WHAT IS BEING ASKED: Copy out, word for word, the lines from the start of the data below through the line containing "assert (forall chunk, Z.of_nat", and no others.
====== DATA RECORDS ======
Lemma split_chunks_spec docs : forall chunk bytes,
  bytes = chunk_bytes chunk -> Z.of_nat (length chunk) < kMaxBulkDocs -> bytes < kMaxBulkBytes ->
  concat (split_chunks docs chunk bytes) = chunk ++ docs /\
  Forall chunk_bounded (split_chunks docs chunk bytes).
Proof.
  assert (forall chunk, Z.of_nat (length chunk) <= kMaxBulkDocs ->
    (forall front doc, chunk = front ++ [doc] -> chunk_bytes front < kMaxBulkBytes) -> chunk_bounded chunk)
    as Hb by (intros; split; auto).
  assert (forall doc, 0 < doc_bytes doc) as Hpos by (intros; unfold doc_bytes; lia).
  induction docs as [|d docs IH]; intros chunk bytes -> Hl Hbytes; cbn [split_chunks].
  - split; [now cbn; rewrite !app_nil_r|]. constructor; [|constructor]. apply Hb; [lia|].
    intros front doc ->. rewrite chunk_bytes_snoc in Hbytes. specialize (Hpos doc). lia.
  - destruct (_ || _) eqn:E.
    + destruct (IH [] 0 eq_refl) as [Hc Hf]; [vm_compute; done|vm_compute; done|].
      split; [cbn; now rewrite Hc, <- app_assoc|]. constructor; [|done]. apply Hb.
      * rewrite length_app. simpl. lia.
      * intros front doc Ed. apply app_inj_tail in Ed as [-> _]. done.
    + apply orb_false_iff in E as [E1 E2]. apply Z.leb_gt in E1, E2.
      destruct (IH (chunk ++ [d]) (chunk_bytes chunk + doc_bytes d)) as [Hc Hf];
        [now rewrite chunk_bytes_snoc|done|done|]. split; [|done]. now rewrite Hc, <- app_assoc.
Qed.
(* ===== verification/LoadCommand.v ===== *)
(** load/loadCommand.cppm and load/config/runConfigurationBuilder.cppm: seeding a
    sweep. A grid is decoded combination by combination into keyed strategy
    payloads, streamed onto the strategy list of a run, and the run descriptor is
    pushed after them; one run per symbol group. *)
From Stdlib Require Import ZArith Lia SpecFloat.
From stdpp Require Import base gmap sets list strings.
From S2P Require Import Prelude Json JsonDump StdText Double Config Base64 ConfigJson Redis RedisStore Queue RedisLoader Sweep SweepConfigs.
From S2P Require Import Env IsoTime Elastic.
From S2P Require ChainMatcher ExperimentJson StrategyFactory.
Open Scope string_scope.
Open Scope Z_scope.

(** * Every seeded strategy runs *)

Section Seeds.
Variable ranges : list (string * list double).
Variable c : Combination.
Hypothesis Hget : forall name values, (name, values) ∈ ranges ->
  exists value, value ∈ values /\ c !! name = Some value.

Lemma seeded_int name zs :
  (name, ints zs) ∈ ranges -> forallb (fun z => (INT32_MIN <=? z) && (z <=? INT32_MAX)) zs = true ->
  exists z, z ∈ zs /\ getInt name c = Ok z.
Proof.
  intros Hin Hzs. destruct (Hget name (ints zs) Hin) as (v & Hv & E).
  apply list_elem_of_fmap in Hv as (z & -> & Hz). exists z. split; [done|].
  apply getInt_exact; [|done]. rewrite forallb_forall in Hzs.
  specialize (Hzs z). rewrite <- list_elem_of_In in Hzs. specialize (Hzs Hz). zbool. ilia.
Qed.
End Seeds.

Lemma list_bounds (z : Z) zs :
  z ∈ zs -> foldr Z.min (hd 0 zs) zs <= z <= foldr Z.max (hd 0 zs) zs.
Proof.
  intros Hz. generalize (hd 0 zs). intros d. induction Hz as [z l|z y l _ IH]; cbn [foldr]; lia.
Qed.

#[local] Opaque getInt.

(** What a map promises for the combinations of a grid: the configuration it
    gives keeps the identifier, can be sent, and is accepted by the factory. *)
Definition runnable (ranges : list (string * list double)) (factory : StrategyFactory) : Prop :=
  forall c, (forall name values, (name, values) ∈ ranges -> exists value, value ∈ values /\ c !! name = Some value) ->
  (forall name, name ∉ ranges.*1 -> c !! name = None) ->
  forall uuid, text_ok uuid ->
  exists config, factory uuid c = Ok config /\ UUID config = uuid /\ codec_ok config /\
    forall (G : Type) (seed : G), exists a, StrategyFactory.makeStrategy seed config = Ok a.

Ltac in_list := solve [repeat first [apply list_elem_of_here | apply list_elem_of_further]].

(** One integer per range, each among its values. *)
Ltac seed_ints Hget ranges :=
  lazymatch ranges with
  | (?name, ints ?zs) :: ?rest =>
      let z := fresh "z" in let Hz := fresh "Hz" in let E := fresh "E" in
      destruct (seeded_int _ _ Hget name zs) as (z & Hz & E); [in_list|reflexivity|];
      seed_ints Hget rest
  | _ => idtac
  end.
Ltac seed_bounds :=
  repeat match goal with
  | Hz : ?z ∈ ?zs |- _ =>
      let lo := eval vm_compute in (foldr Z.min (hd 0 zs) zs) in
      let hi := eval vm_compute in (foldr Z.max (hd 0 zs) zs) in
      apply list_bounds in Hz; change (lo <= z <= hi) in Hz
  end.
(** The values one by one. *)
Ltac seed_cases Hz :=
  apply list_elem_of_In in Hz; cbn [In] in Hz; repeat destruct Hz as [<-|Hz]; try contradiction.

Ltac sendable :=
  cbn; unfold in_i32;
  repeat match goal with
  | |- True => exact I
  | |- _ /\ _ => split
  | |- Forall _ [] => constructor
  | |- Forall _ (_ :: _) => constructor
  | |- text_ok _ => first [assumption | reflexivity]
  | |- _ => cbn; lia
  end.

(** The constructor's guards, one after the other. *)
Ltac accepted :=
  repeat match goal with
  | |- context [if ?b then Throw InvalidArgument else _] =>
      replace b with false by (symmetry; zbool; repeat split; lia); cbv iota
  end.

Ltac factory_builds :=
  intros G seed; eexists; unfold StrategyFactory.makeStrategy; cbn [TRADING_VARIABLES STRATEGY];
  repeat match goal with
  | |- context [String.eqb ?a ?b] =>
      let v := eval vm_compute in (String.eqb a b) in change (String.eqb a b) with v; cbv iota
  end.

(** Collects a map's parameters and runs it. *)
Ltac seeds_run ranges factory :=
  intros c Hget Hout uuid Hu; let r := eval unfold ranges in ranges in seed_ints Hget r;
  unfold factory, tradingVariables;
  repeat match goal with E : getInt _ c = _ |- _ => rewrite !E; clear E end; cbn [result_bind].
(** Rounding a division up. *)
Lemma ceiling_div x m :
  0 <= x -> 0 < m -> x <= (x + m - 1) ÷ m * m <= x + m - 1 /\ 0 <= (x + m - 1) ÷ m <= x.
Proof.
  intros Hx Hm. rewrite Z.quot_div_nonneg by lia.
  pose proof (Z.div_mod (x + m - 1) m ltac:(lia)). pose proof (Z.mod_pos_bound (x + m - 1) m Hm).
  assert (0 <= (x + m - 1) / m) by (apply Z.div_pos; lia). nia.
Qed.
Ltac ceiling x m :=
  let q := fresh "q" in
  pose proof (ceiling_div x m ltac:(lia) ltac:(lia));
  set (q := (x + m - 1) ÷ m) in *; clearbody q.
Ltac seeded maker :=
  eexists; split; [reflexivity|]; split; [reflexivity|]; unwrap; split;
  [sendable|factory_builds; unfold maker, OpenRange.kLatestLondonOpen, LiquiditySweep.kAtrPeriod, Models.hours, Models.minutes; cbn; unwrap; accepted; reflexivity].

Definition ohlcBreakout_ranges : list (string * list double) :=
  [("BREAKOUT_OHLC_MINUTES", ints [5; 10; 15; 30; 50]);
   ("BREAKOUT_OHLC_COUNT", ints [5; 10; 20; 35; 50]); ("TREND_OHLC_MINUTES", ints [40; 80; 120]);
   ("TREND_OHLC_COUNT", ints [20; 60; 120]); ("BUFFER_PIPS", ints [0; 6]);
   ("MAX_TRADE_DURATION_MINUTES", ints [60; 120; 240]); ("STOP_DISTANCE_IN_ATR", ints [2; 3]);
   ("LIMIT_DISTANCE_IN_ATR", ints [2; 4; 6])].

Lemma ohlcBreakout_runnable : runnable ohlcBreakout_ranges makeOhlcBreakoutStrategy.
Proof.
  seeds_run ohlcBreakout_ranges makeOhlcBreakoutStrategy.
  seed_bounds. seeded OhlcBreakout.makeOhlcBreakout.
Qed.

Definition fvg_ranges : list (string * list double) :=
  [("FVG_OHLC_MINUTES", ints [15; 30]); ("HTF_OHLC_MINUTES", ints [120; 240; 480]);
   ("LOOKBACK_BARS", ints [10; 30]); ("MIN_GAP_PIPS", ints [5; 10; 20; 35; 50]);
   ("HTF_SMA_PERIOD", ints [50; 100]); ("MIN_GAP_AGE_BARS", ints [0; 2; 5]);
   ("MAX_TRADE_DURATION_MINUTES", ints [30; 60; 120]); ("STOP_DISTANCE_IN_ATR", ints [1; 2]);
   ("LIMIT_DISTANCE_IN_ATR", ints [3; 5; 7])].

Lemma fvg_runnable : runnable fvg_ranges makeFvgStrategy.
Proof.
  seeds_run fvg_ranges makeFvgStrategy.
  seed_bounds. seeded Fvg.makeFvg.
Qed.

Definition keltner_ranges : list (string * list double) :=
  [("OHLC_MINUTES", ints [5; 15; 30]); ("BAND_SMA_PERIOD", ints [20; 50]);
   ("BAND_ATR_MULT_TENTHS", ints [15; 20; 25; 30; 40]);
   ("MAX_TRADE_DURATION_MINUTES", ints [30; 60; 120]); ("STOP_DISTANCE_IN_ATR", ints [2; 3]);
   ("LIMIT_DISTANCE_IN_ATR", ints [1; 2; 3])].

Lemma keltner_runnable : runnable keltner_ranges makeKeltnerFadeStrategy.
Proof.
  seeds_run keltner_ranges makeKeltnerFadeStrategy.
  seed_bounds. seeded KeltnerFade.makeKeltnerFade.
Qed.

Definition session_ranges : list (string * list double) :=
  [("OHLC_MINUTES", ints [5; 15; 30; 45]); ("BUFFER_PIPS", ints [0; 2; 4]);
   ("ENTRY_WINDOW_MINUTES", ints [20; 30; 40; 60]); ("MAX_TRADE_DURATION_MINUTES", ints [60; 120; 240]);
   ("STOP_DISTANCE_IN_ATR", ints [1; 2]); ("LIMIT_DISTANCE_IN_ATR", ints [3; 5; 7])].

Lemma session_runnable : runnable session_ranges makeSessionRangeBreakoutStrategy.
Proof.
  seeds_run session_ranges makeSessionRangeBreakoutStrategy.
  seed_bounds. unwrap. ceiling (480 + z1) z. seeded OpenRange.makeSessionRange.
Qed.

Definition squeeze_ranges : list (string * list double) :=
  [("OHLC_MINUTES", ints [15; 30; 60]); ("NR_LOOKBACK", ints [0; 7]); ("VALID_BARS", ints [1; 3; 5]);
   ("BUFFER_PIPS", ints [0; 2]); ("MAX_TRADE_DURATION_MINUTES", ints [30; 60; 120]);
   ("TREND_OHLC_MINUTES", ints [60; 120]); ("TREND_OHLC_COUNT", ints [40; 80]);
   ("STOP_DISTANCE_IN_ATR", ints [1; 2]); ("LIMIT_DISTANCE_IN_ATR", ints [3; 5; 7])].

Lemma squeeze_runnable : runnable squeeze_ranges makeSqueezeBreakoutStrategy.
Proof.
  seeds_run squeeze_ranges makeSqueezeBreakoutStrategy.
  seed_cases Hz0; seed_bounds; seeded Squeeze.makeSqueeze.
Qed.

Definition nyOpen_ranges : list (string * list double) :=
  [("OHLC_MINUTES", ints [5; 15]); ("RANGE_HOURS", ints [4; 8; 13]); ("BUFFER_PIPS", ints [0; 2]);
   ("ENTRY_WINDOW_MINUTES", ints [30; 60]); ("MAX_TRADE_DURATION_MINUTES", ints [120; 240]);
   ("STOP_DISTANCE_IN_ATR", ints [1]); ("LIMIT_DISTANCE_IN_ATR", ints [3; 5])].

Lemma nyOpen_runnable : runnable nyOpen_ranges makeNyOpenRangeBreakoutStrategy.
Proof.
  seeds_run nyOpen_ranges makeNyOpenRangeBreakoutStrategy.
  seed_bounds. unwrap. ceiling (z0 * 60 + z2) z. seeded OpenRange.makeNyOpenRange.
Qed.

Definition liquidity_ranges : list (string * list double) :=
  [("OHLC_MINUTES", ints [15; 30; 60]); ("PIVOT_BARS", ints [2; 3; 5]);
   ("LOOKBACK_BARS", ints [48; 96]); ("MIN_SWEEP_PIPS", ints [0; 5; 10]);
   ("DISPLACEMENT_ATR_TENTHS", ints [0; 3; 5; 7]); ("VALID_BARS", ints [2; 4; 6; 8]);
   ("MAX_TRADE_DURATION_MINUTES", ints [30; 60; 120]); ("STOP_DISTANCE_IN_ATR", ints [2; 3]);
   ("LIMIT_DISTANCE_IN_ATR", ints [2; 3; 4; 5])].

Lemma liquidity_runnable : runnable liquidity_ranges makeLiquiditySweepReversalStrategy.
Proof.
  seeds_run liquidity_ranges makeLiquiditySweepReversalStrategy.
  seed_bounds. seeded LiquiditySweep.makeLiquiditySweep.
Qed.

Definition velocity_ranges : list (string * list double) :=
  [("RANGE_ATR_TICK_WINDOW", ints [500; 1000; 2500; 5000; 7000]);
   ("RANGE_ATR_PERCENT", ints [25; 40; 60]); ("RUN_BARS", ints [3; 5; 8]);
   ("SPEED_LOOKBACK_BARS", ints [10; 20; 32; 40]); ("SPEED_RATIO_PERCENT", ints [80; 100]);
   ("EXIT_RUN_BARS", ints [5; 8; 12]); ("MAX_TRADE_DURATION_MINUTES", ints [60; 120; 240]);
   ("STOP_DISTANCE_IN_ATR", ints [2; 3]); ("LIMIT_DISTANCE_IN_ATR", ints [3; 5; 7; 9])].

Lemma velocity_runnable : runnable velocity_ranges makeRangeVelocityStrategy.
Proof.
  seeds_run velocity_ranges makeRangeVelocityStrategy.
  seed_bounds. seeded RangeVelocity.makeRangeVelocity.
Qed.

Definition random_ranges : list (string * list double) :=
  [("STOP_DISTANCE_IN_ATR", ints [1; 2]); ("LIMIT_DISTANCE_IN_ATR", ints [3; 5; 7; 9])].

(** The random sweep registers no bar parameters: they default to 0. *)
Lemma random_runnable : runnable random_ranges SweepConfigs.makeStrategy.
Proof.
  seeds_run random_ranges SweepConfigs.makeStrategy. seed_bounds.
  assert (forall name, name ∉ random_ranges.*1 -> getInt_or name 0 c = Ok 0) as Hor.
  { intros name Hn. unfold getInt_or, has. now rewrite (Hout name Hn). }
  rewrite !Hor by (intros H; apply (bool_decide_pack _) in H; vm_compute in H; done).
  cbn [result_bind]. eexists. split; [reflexivity|]. split; [reflexivity|]. split; [sendable|].
  intros G seed. eexists. reflexivity.
Qed.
======
OUTPUT BELOW:
Lemma split_chunks_spec docs : forall chunk bytes,
  bytes = chunk_bytes chunk -> Z.of_nat (length chunk) < kMaxBulkDocs -> bytes < kMaxBulkBytes ->
  concat (split_chunks docs chunk bytes) = chunk ++ docs /\
  Forall chunk_bounded (split_chunks docs chunk bytes).
Proof.
  assert (forall chunk, Z.of_nat (length chunk) <= kMaxBulkDocs ->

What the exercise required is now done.